Au deuxième étage, régnait une exposition itinérante de Bill Viola. Dans quelques salles toutes blanches ou toutes noires selon le cas, on pouvait voir plusieurs bidons de deux cents litres, pleins d’eau, au fond desquels un tube cathodique passait le film extrêmement statique du visage d’un homme, ou d’une femme, ou même d’un enfant (pourquoi pas ?), en général en train de dormir. On pouvait voir aussi, projeté sur grand écran, un film d’une dizaine de minutes passé en boucle montrant un homme debout, immobile, devant un bassin rectangulaire. L’aspect peu sympathique de l’eau du bassin expliquait sans doute l’hésitation de l’homme à s’y précipiter. Pourtant, au bout d’une dizaine de minutes, prenant un léger appel, l’homme se décidait à faire ce qu’on appelle une bombe dans le bassin. Pour compléter la frustration du spectateur, l’image se figeait juste avant le contact du corps en boule avec l’eau sale, le privant ainsi du spectacle des éclaboussures. Passionnant !
J’ai eu la chance de revoir une œuvre majeure de Viola à l’église Ste Eustache de Paris, où le Maitre nous a présenté en 2000 un film vidéo inspiré de la Visitation, scène dans laquelle Marie, enceinte du Christ, reçoit la visite d’Elizabeth, sa cousine. Images presque floues, quasi statiques d’une scène que, compte tenu du sujet, on ne saurait qualifier d’endiablée. Passionnant !

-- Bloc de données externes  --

(** ctp_wrap.cpp, lines 509607 to 509756. *)
Definition module_constants_6 : list (string * constant) :=
  [ ("THOST_FTDC_AST_ManualEntry", CChar 49);
    ("THOST_FTDC_CST_UnifyAccount", CChar 48);
    ("THOST_FTDC_CST_ManualEntry", CChar 49);
    ("THOST_FTDC_UR_All", CChar 48);
    ("THOST_FTDC_UR_Single", CChar 49);
    ("THOST_FTDC_BG_Investor", CChar 50);
    ("THOST_FTDC_BG_Group", CChar 49);
    ("THOST_FTDC_TSSM_Instrument", CChar 49);
    ("THOST_FTDC_TSSM_Product", CChar 50);
    ("THOST_FTDC_TSSM_Exchange", CChar 51);
    ("THOST_FTDC_ESM_Relative", CChar 49);
    ("THOST_FTDC_ESM_Typical", CChar 50);
    ("THOST_FTDC_RIR_All", CChar 49);
    ("THOST_FTDC_RIR_Model", CChar 50);
    ("THOST_FTDC_RIR_Single", CChar 51);
    ("THOST_FTDC_SDS_Initialize", CChar 48);
    ("THOST_FTDC_SDS_Settlementing", CChar 49);
    ("THOST_FTDC_SDS_Settlemented", CChar 50);
    ("THOST_FTDC_TSRC_NORMAL", CChar 48);
    ("THOST_FTDC_TSRC_QUERY", CChar 49);
    ("THOST_FTDC_FSM_Product", CChar 49);
    ("THOST_FTDC_FSM_Exchange", CChar 50);
    ("THOST_FTDC_FSM_All", CChar 51);
    ("THOST_FTDC_BIR_Property", CChar 49);
    ("THOST_FTDC_BIR_All", CChar 50);
    ("THOST_FTDC_PIR_All", CChar 49);
    ("THOST_FTDC_PIR_Property", CChar 50);
    ("THOST_FTDC_PIR_Single", CChar 51);
    ("THOST_FTDC_FIS_NoCreate", CChar 48);
    ("THOST_FTDC_FIS_Created", CChar 49);
    ("THOST_FTDC_FIS_Failed", CChar 50);
    ("THOST_FTDC_FGS_FileTransmit", CChar 48);
    ("THOST_FTDC_FGS_FileGen", CChar 49);
    ("THOST_FTDC_SoM_Add", CChar 49);
    ("THOST_FTDC_SoM_Update", CChar 50);
    ("THOST_FTDC_SoM_Delete", CChar 51);
    ("THOST_FTDC_SoM_Copy", CChar 52);
    ("THOST_FTDC_SoM_AcTive", CChar 53);
    ("THOST_FTDC_SoM_CanCel", CChar 54);
    ("THOST_FTDC_SoM_ReSet", CChar 55);
    ("THOST_FTDC_SoT_UpdatePassword", CChar 48);
    ("THOST_FTDC_SoT_UserDepartment", CChar 49);
    ("THOST_FTDC_SoT_RoleManager", CChar 50);
    ("THOST_FTDC_SoT_RoleFunction", CChar 51);
    ("THOST_FTDC_SoT_BaseParam", CChar 52);
    ("THOST_FTDC_SoT_SetUserID", CChar 53);
    ("THOST_FTDC_SoT_SetUserRole", CChar 54);
    ("THOST_FTDC_SoT_UserIpRestriction", CChar 55);
    ("THOST_FTDC_SoT_DepartmentManager", CChar 56);
    ("THOST_FTDC_SoT_DepartmentCopy", CChar 57);
    ("THOST_FTDC_SoT_Tradingcode", CChar 65);
    ("THOST_FTDC_SoT_InvestorStatus", CChar 66);
    ("THOST_FTDC_SoT_InvestorAuthority", CChar 67);
    ("THOST_FTDC_SoT_PropertySet", CChar 68);
    ("THOST_FTDC_SoT_ReSetInvestorPasswd", CChar 69);
    ("THOST_FTDC_SoT_InvestorPersonalityInfo", CChar 70);
    ("THOST_FTDC_CSRCQ_Current", CChar 48);
    ("THOST_FTDC_CSRCQ_History", CChar 49);
    ("THOST_FTDC_FRS_Normal", CChar 49);
    ("THOST_FTDC_FRS_Freeze", CChar 48);
    ("THOST_FTDC_STST_Standard", CChar 48);
    ("THOST_FTDC_STST_NonStandard", CChar 49);
    ("THOST_FTDC_RPT_Freeze", CChar 49);
    ("THOST_FTDC_RPT_FreezeActive", CChar 50);
    ("THOST_FTDC_RPT_OpenLimit", CChar 51);
    ("THOST_FTDC_RPT_RelieveOpenLimit", CChar 52);
    ("THOST_FTDC_AMLDS_Normal", CChar 48);
    ("THOST_FTDC_AMLDS_Deleted", CChar 49);
    ("THOST_FTDC_AMLCHS_Init", CChar 48);
    ("THOST_FTDC_AMLCHS_Checking", CChar 49);
    ("THOST_FTDC_AMLCHS_Checked", CChar 50);
    ("THOST_FTDC_AMLCHS_RefuseReport", CChar 51);
    ("THOST_FTDC_AMLDT_DrawDay", CChar 48);
    ("THOST_FTDC_AMLDT_TouchDay", CChar 49);
    ("THOST_FTDC_AMLCL_CheckLevel0", CChar 48);
    ("THOST_FTDC_AMLCL_CheckLevel1", CChar 49);
    ("THOST_FTDC_AMLCL_CheckLevel2", CChar 50);
    ("THOST_FTDC_AMLCL_CheckLevel3", CChar 51);
    ("THOST_FTDC_EFT_CSV", CChar 48);
    ("THOST_FTDC_EFT_EXCEL", CChar 49);
    ("THOST_FTDC_EFT_DBF", CChar 50);
    ("THOST_FTDC_SMT_Before", CChar 49);
    ("THOST_FTDC_SMT_Settlement", CChar 50);
    ("THOST_FTDC_SMT_After", CChar 51);
    ("THOST_FTDC_SMT_Settlemented", CChar 52);
    ("THOST_FTDC_SML_Must", CChar 49);
    ("THOST_FTDC_SML_Alarm", CChar 50);
    ("THOST_FTDC_SML_Prompt", CChar 51);
    ("THOST_FTDC_SML_Ignore", CChar 52);
    ("THOST_FTDC_SMG_Exhcange", CChar 49);
    ("THOST_FTDC_SMG_ASP", CChar 50);
    ("THOST_FTDC_SMG_CSRC", CChar 51);
    ("THOST_FTDC_LUT_Repeatable", CChar 49);
    ("THOST_FTDC_LUT_Unrepeatable", CChar 50);
    ("THOST_FTDC_DAR_Settle", CChar 49);
    ("THOST_FTDC_DAR_Exchange", CChar 50);
    ("THOST_FTDC_DAR_CSRC", CChar 51);
    ("THOST_FTDC_MGT_ExchMarginRate", CChar 48);
    ("THOST_FTDC_MGT_InstrMarginRate", CChar 49);
    ("THOST_FTDC_MGT_InstrMarginRateTrade", CChar 50);
    ("THOST_FTDC_ACT_Intraday", CChar 49);
    ("THOST_FTDC_ACT_Long", CChar 50);
    ("THOST_FTDC_MRT_Exchange", CChar 49);
    ("THOST_FTDC_MRT_Investor", CChar 50);
    ("THOST_FTDC_MRT_InvestorTrade", CChar 51);
    ("THOST_FTDC_BUS_UnBak", CChar 48);
    ("THOST_FTDC_BUS_BakUp", CChar 49);
    ("THOST_FTDC_BUS_BakUped", CChar 50);
    ("THOST_FTDC_BUS_BakFail", CChar 51);
    ("THOST_FTDC_SIS_UnInitialize", CChar 48);
    ("THOST_FTDC_SIS_Initialize", CChar 49);
    ("THOST_FTDC_SIS_Initialized", CChar 50);
    ("THOST_FTDC_SRS_NoCreate", CChar 48);
    ("THOST_FTDC_SRS_Create", CChar 49);
    ("THOST_FTDC_SRS_Created", CChar 50);
    ("THOST_FTDC_SRS_CreateFail", CChar 51);
    ("THOST_FTDC_SSS_UnSaveData", CChar 48);
    ("THOST_FTDC_SSS_SaveDatad", CChar 49);
    ("THOST_FTDC_SAS_UnArchived", CChar 48);
    ("THOST_FTDC_SAS_Archiving", CChar 49);
    ("THOST_FTDC_SAS_Archived", CChar 50);
    ("THOST_FTDC_SAS_ArchiveFail", CChar 51);
    ("THOST_FTDC_CTPT_Unkown", CChar 48);
    ("THOST_FTDC_CTPT_MainCenter", CChar 49);
    ("THOST_FTDC_CTPT_BackUp", CChar 50);
    ("THOST_FTDC_CDT_Normal", CChar 48);
    ("THOST_FTDC_CDT_SpecFirst", CChar 49);
    ("THOST_FTDC_MFUR_None", CChar 48);
    ("THOST_FTDC_MFUR_Margin", CChar 49);
    ("THOST_FTDC_MFUR_All", CChar 50);
    ("THOST_FTDC_MFUR_CNY3", CChar 51);
    ("THOST_FTDC_SPT_CzceHedge", CChar 49);
    ("THOST_FTDC_SPT_IneForeignCurrency", CChar 50);
    ("THOST_FTDC_SPT_DceOpenClose", CChar 51);
    ("THOST_FTDC_FMT_Mortgage", CChar 49);
    ("THOST_FTDC_FMT_Redemption", CChar 50);
    ("THOST_FTDC_ASPI_BaseMargin", CChar 49);
    ("THOST_FTDC_ASPI_LowestInterest", CChar 50);
    ("THOST_FTDC_FMD_In", CChar 49);
    ("THOST_FTDC_FMD_Out", CChar 50);
    ("THOST_FTDC_BT_Profit", CChar 48);
    ("THOST_FTDC_BT_Loss", CChar 49);
    ("THOST_FTDC_BT_Other", CChar 90);
    ("THOST_FTDC_SST_Manual", CChar 48);
    ("THOST_FTDC_SST_Automatic", CChar 49);
    ("THOST_FTDC_CED_Settlement", CChar 48);
    ("THOST_FTDC_CED_Sale", CChar 49);
    ("THOST_FTDC_CSS_Entry", CChar 49);
    ("THOST_FTDC_CSS_Approve", CChar 50);
    ("THOST_FTDC_CSS_Refuse", CChar 51) ].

Eh bien, à nouveau, voilà Viola. Certes, la technique a fait des progrès. Les écrans sont immenses et les images superbes. Il y a du son. On sent qu’à présent il y a des moyens. Ce pourrait être une très belle exposition de photographies. Mais ce n’est pas. Le problème, c’est qu’elles bougent ces photos, très lentement certes, mais elles bougent. Même montées en boucle et interminables, elles ont un début et une fin. On n’a donc plus grand chose à imaginer. Et ça gâche tout.
Le vrai problème de Viola, c’est la vidéo.

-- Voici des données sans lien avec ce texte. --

(** C15. Loading the module, when no allocation fails: let the interpreter have
    any SWIG modules loaded, listed by its capsule when there are any, let no
    error be set, and let this be the first time the process initialises this
    module, so that its static data are as the program was loaded with.  When
    the interpreter accepts the types of the runtime, and the capsule when no
    SWIG module is loaded, as attributes of the shared module, [SWIG_mod_exec]
    returns 0 with the lock held and no error.  The types are merged with those of
    the other modules and the module is in their list, of which it is the head
    when it is the first; the singletons exist; the dictionary holds every
    constant with its value and is otherwise as it was; native code owns exactly
    the references its variables hold.  To execute it again gives the same
    process. *)
Theorem module_loads add_ok self addr d p w ring :
  w_gil w = true -> w_err w = None -> fresh_ok w -> shared p ->
  p_head p = head ring -> loaded (p_image p) ring -> static self (ctp_table addr) (p_image p) ring ->
  types_ok add_ok -> (ring = [] -> add_ok SWIGPY_CAPSULE_ATTR_NAME = true) ->
  exists d' p' w' types, SWIG_mod_exec add_ok self addr d p w = (Ret (0, (d', p')), w')
    /\ merged self (ctp_table addr) (p_image p) ring (p_image p') types
    /\ p_head p' = head (second self ring) /\ complete p'
    /\ g_counter (p_globals p') = g_counter (p_globals p) + (match ring with [] => 1 | _ => 0 end)
    /\ (forall name c, (name, c) ∈ module_constants ->
          exists o, d' !! name = Some o /\ w_heap w' !! o = Some (constant_object c))
    /\ (forall name, name ∉ map fst module_constants -> d' !! name = d !! name)
    /\ w_gil w' = true /\ w_err w' = None
    /\ (forall x, refs w' x = refs w x + (cnt (held p') x - cnt (held p) x))
    /\ (forall d2 w2, w_gil w2 = true -> w_err w2 = None -> fresh_ok w2 ->
          exists d3 w3, SWIG_mod_exec add_ok self addr d2 p' w2 = (Ret (0, (d3, p')), w3) /\ forall x, refs w3 x = refs w2 x).
Proof.
  intros Hg He Hf Hs Hh Hl Hst Hok Ha. destruct (initialize_ctp_run self addr (p_image p) ring Hl Hst) as (im' & types & Ei & Hm).
  destruct (mod_exec_run add_ok self addr d p w im' Hg He Hf Hs) as (d' & p' & w' & E & X);
    [done|rewrite Hh; destruct ring; [by intros _; apply Ha|done]|by rewrite Hh|].
  pose proof (ex_settled _ _ _ _ _ _ _ _ X) as T. pose proof (ex_image _ _ _ _ _ _ _ _ X) as Him.
  assert (Hh' : p_head p' = head (second self ring))
    by (rewrite (ex_head _ _ _ _ _ _ _ _ X), Hh; by destruct ring).
  exists d', p', w', types. split; [done|]. split; [by rewrite Him|]. split; [done|]. split; [apply X|].
  split; [rewrite (ex_counter _ _ _ _ _ _ _ _ X), Hh; by destruct ring|]. split.
  { intros name c Hin. rewrite <- (constant_object_eq name c Hin). by apply (ex_set _ _ _ _ _ _ _ _ X). }
  split; [apply X|]. split; [apply T|]. split; [by rewrite (st_err _ _ _ T)|]. split; [apply T|].
  intros d2 w2 Hg2 He2 Hf2. pose proof (mg_loaded _ _ _ _ _ _ Hm) as Hl'. rewrite <- Him in Hl'.
  assert (Hr : exists h l, second self ring = h :: l /\ self ∈ h :: l)
    by (destruct ring as [|h l]; eexists _, _; (split; [reflexivity|]); [left|right; left]).
  destruct Hr as (h & l & Er & Hin). rewrite Er in Hl', Hh'.
  destruct (mod_exec_again add_ok self addr d2 p' w2 h l Hg2 He2 Hf2) as (d3 & w3 & E3 & T3); [apply X|apply X|done|done|done|].
  exists d3, w3. split; [done|]. intros x. rewrite (st_refs _ _ _ T3). lia.
Qed.

(** An interpreter with the other module of Modules.v, none of whose variables is set. *)
Definition sample_process : process :=
  mk_process sample_image (mk_globals 0 0 0 0 0 0) [] (mk_interp 90 {[SWIGPY_CAPSULE_ATTR_NAME := 91]} {[91 := 16]}).

Lemma module_loads_witness : exists d' p' w',
  SWIG_mod_exec (fun _ => true) 24 Modules.sample_addr ∅ sample_process sample_world = (Ret (0, (d', p')), w')
  /\ p_head p' = Some 16 /\ loaded (p_image p') [16; 24].
Proof.
  destruct (module_loads (fun _ => true) 24 Modules.sample_addr ∅ sample_process sample_world [16])
    as (d' & p' & w' & types & E & Hm & Hh & _).
  - reflexivity.
  - reflexivity.
  - split; [discriminate|]. intros o Ho. cbn [w_fresh sample_world] in Ho. cbn [w_heap sample_world].
    rewrite !lookup_insert_ne by lia. apply lookup_singleton_ne. lia.
  - discriminate.
  - reflexivity.
  - exact sample_loaded.
  - exact sample_static.
  - intros a _. reflexivity.
  - discriminate.
  - exists d', p', w'. split; [exact E|]. split; [exact Hh|exact (mg_loaded _ _ _ _ _ _ Hm)].
Defined.
#[local] Transparent module_constants.
End ModuleInit.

Moi Auguste, empereur de Rome
Le titre de cette exposition amène tout d’abord à se demander si notre président avait connaissance du testament d’Auguste quand il a rédigé sa regrettable anaphore, ou si le titre de l’exposition a été choisi en hommage obséquieux à cette même litanie.
Mise à part cette question qui taraude et trouble l’esprit du visiteur pendant toute sa visite, l’exposition, sans être sensationnelle, n’est pas désagréable. On y voit quelques bustes, statues, fragments de fresques et de mosaïques, bijoux, armes, chaises curules, urnes funéraires, enfin tout le toutim habituel, garanti d’époque. La lecture des extraits du testament d’Auguste (index rerum a se gestarum) est (sérieusement) passionnante. L’ensemble est surtout didactique. Mais vous pouvez aller voir.
Un regret cependant : les liens familiaux très compliqués qui existaient entre les différents acteurs de cette sublime époque n’apparaissent pas du tout clairement sur les panneaux dédiés à ce sujet. Pour en savoir plus, revoyez donc les deux saisons de la série anglaise « ROME ».

Robert Mapplethorpe
Il était photographe, new yorkais, homosexuel, mort à 43 ans du SIDA en 1989.
Il a photographié des corps nus d’hommes, de femmes, des portraits, des fleurs, des sexes.
Ses photos de nus, les plus nombreuses, sont extraordinaires. Ses photos de fleurs, équivoques. Ses portraits, intéressants. Je ne vous dirai rien ici des sexes. Pour pouvoir en juger par vous-même, il vous faudra entrer dans une sorte de cabinet noir au milieu de l’exposition pour les voir. Comme d’une sex-shop, vous en sortirez le rouge au front.